= Task details =
Start your answer with the line containing "rewrite (load_in_order m2" and end it with the last line of the records below, retyping every line between exactly and adding nothing.

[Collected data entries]
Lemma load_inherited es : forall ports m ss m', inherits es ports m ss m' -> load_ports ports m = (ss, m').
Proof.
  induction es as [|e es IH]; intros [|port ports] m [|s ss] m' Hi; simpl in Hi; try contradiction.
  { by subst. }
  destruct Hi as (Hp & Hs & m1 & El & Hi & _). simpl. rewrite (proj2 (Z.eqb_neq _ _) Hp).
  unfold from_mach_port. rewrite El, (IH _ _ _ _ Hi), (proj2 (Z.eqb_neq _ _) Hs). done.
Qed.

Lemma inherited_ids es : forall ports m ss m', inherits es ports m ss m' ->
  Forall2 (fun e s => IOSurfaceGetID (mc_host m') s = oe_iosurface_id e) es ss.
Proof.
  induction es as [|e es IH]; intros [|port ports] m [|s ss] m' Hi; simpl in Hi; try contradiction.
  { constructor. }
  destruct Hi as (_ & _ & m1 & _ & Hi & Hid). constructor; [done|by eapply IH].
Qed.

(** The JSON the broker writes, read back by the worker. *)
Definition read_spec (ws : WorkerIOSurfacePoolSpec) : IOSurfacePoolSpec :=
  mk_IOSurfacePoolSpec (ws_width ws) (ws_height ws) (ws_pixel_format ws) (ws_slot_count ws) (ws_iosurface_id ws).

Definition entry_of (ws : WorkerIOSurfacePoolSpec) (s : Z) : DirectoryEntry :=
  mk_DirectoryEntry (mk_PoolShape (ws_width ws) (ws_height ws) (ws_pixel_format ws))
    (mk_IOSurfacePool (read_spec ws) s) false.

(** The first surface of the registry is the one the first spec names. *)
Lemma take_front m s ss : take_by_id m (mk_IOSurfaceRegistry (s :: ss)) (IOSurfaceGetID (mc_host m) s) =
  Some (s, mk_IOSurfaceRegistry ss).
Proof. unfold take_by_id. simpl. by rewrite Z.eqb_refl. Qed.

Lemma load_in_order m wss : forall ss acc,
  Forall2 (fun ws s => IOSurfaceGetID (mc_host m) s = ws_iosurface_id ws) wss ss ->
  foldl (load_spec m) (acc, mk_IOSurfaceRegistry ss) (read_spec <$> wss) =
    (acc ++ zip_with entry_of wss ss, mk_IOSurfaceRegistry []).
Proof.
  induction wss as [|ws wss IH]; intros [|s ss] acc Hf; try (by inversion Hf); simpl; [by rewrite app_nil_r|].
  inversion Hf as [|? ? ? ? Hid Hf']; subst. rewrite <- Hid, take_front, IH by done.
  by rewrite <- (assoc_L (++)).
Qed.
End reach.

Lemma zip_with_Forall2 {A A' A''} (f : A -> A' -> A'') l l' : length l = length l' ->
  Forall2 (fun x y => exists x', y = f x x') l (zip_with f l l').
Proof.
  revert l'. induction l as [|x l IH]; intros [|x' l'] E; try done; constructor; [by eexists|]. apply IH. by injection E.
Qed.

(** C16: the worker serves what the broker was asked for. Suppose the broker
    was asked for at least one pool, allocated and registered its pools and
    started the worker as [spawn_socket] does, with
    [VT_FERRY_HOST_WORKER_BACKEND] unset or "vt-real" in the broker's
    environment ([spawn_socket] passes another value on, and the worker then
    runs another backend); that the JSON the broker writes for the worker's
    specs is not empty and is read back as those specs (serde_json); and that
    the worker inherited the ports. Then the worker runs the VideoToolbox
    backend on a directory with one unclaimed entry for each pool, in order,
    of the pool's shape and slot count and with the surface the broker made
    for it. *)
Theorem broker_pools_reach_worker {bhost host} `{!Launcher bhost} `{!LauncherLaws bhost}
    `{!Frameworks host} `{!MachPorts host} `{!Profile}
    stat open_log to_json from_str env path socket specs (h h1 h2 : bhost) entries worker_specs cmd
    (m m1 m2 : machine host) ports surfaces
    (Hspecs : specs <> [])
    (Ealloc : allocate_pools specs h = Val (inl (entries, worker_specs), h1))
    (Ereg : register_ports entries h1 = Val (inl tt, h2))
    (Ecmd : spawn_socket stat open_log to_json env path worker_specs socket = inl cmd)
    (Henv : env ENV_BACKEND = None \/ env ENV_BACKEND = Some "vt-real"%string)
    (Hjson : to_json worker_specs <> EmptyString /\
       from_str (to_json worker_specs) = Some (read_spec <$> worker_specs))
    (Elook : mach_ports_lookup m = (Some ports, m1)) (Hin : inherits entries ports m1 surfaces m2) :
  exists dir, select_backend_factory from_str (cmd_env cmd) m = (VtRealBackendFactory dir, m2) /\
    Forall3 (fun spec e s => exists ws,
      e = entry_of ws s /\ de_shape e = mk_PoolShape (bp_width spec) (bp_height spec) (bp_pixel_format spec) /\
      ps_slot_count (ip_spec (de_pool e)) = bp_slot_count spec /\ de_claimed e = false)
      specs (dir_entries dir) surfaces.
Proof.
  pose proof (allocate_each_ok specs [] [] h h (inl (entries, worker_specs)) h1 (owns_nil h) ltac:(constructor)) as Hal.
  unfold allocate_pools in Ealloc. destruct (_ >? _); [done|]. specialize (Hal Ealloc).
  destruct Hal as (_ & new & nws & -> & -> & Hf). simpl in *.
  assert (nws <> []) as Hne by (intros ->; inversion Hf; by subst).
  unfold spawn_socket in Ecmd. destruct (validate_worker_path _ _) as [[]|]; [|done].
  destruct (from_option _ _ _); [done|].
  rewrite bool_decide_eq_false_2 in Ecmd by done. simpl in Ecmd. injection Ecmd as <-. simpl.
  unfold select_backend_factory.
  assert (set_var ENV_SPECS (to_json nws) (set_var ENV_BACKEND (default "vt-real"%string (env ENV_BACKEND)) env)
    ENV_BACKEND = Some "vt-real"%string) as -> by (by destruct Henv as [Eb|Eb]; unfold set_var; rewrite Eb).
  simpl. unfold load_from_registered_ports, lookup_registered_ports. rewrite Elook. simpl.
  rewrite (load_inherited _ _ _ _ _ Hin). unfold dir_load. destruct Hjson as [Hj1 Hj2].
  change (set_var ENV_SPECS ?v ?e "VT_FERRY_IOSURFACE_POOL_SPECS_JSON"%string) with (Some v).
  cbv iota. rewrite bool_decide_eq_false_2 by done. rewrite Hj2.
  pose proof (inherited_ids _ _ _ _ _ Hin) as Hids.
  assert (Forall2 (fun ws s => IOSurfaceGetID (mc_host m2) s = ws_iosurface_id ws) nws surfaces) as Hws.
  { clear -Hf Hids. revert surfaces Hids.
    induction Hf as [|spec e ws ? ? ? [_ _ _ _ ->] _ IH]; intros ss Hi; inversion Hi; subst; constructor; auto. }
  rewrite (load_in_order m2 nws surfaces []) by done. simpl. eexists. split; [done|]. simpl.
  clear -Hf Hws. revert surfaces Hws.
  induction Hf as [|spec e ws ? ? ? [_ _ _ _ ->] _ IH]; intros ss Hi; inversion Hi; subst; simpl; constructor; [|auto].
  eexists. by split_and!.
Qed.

= Answer to the exercise =
  rewrite (load_in_order m2 nws surfaces []) by done. simpl. eexists. split; [done|]. simpl.
  clear -Hf Hws. revert surfaces Hws.
  induction Hf as [|spec e ws ? ? ? [_ _ _ _ ->] _ IH]; intros ss Hi; inversion Hi; subst; simpl; constructor; [|auto].
  eexists. by split_and!.
Qed.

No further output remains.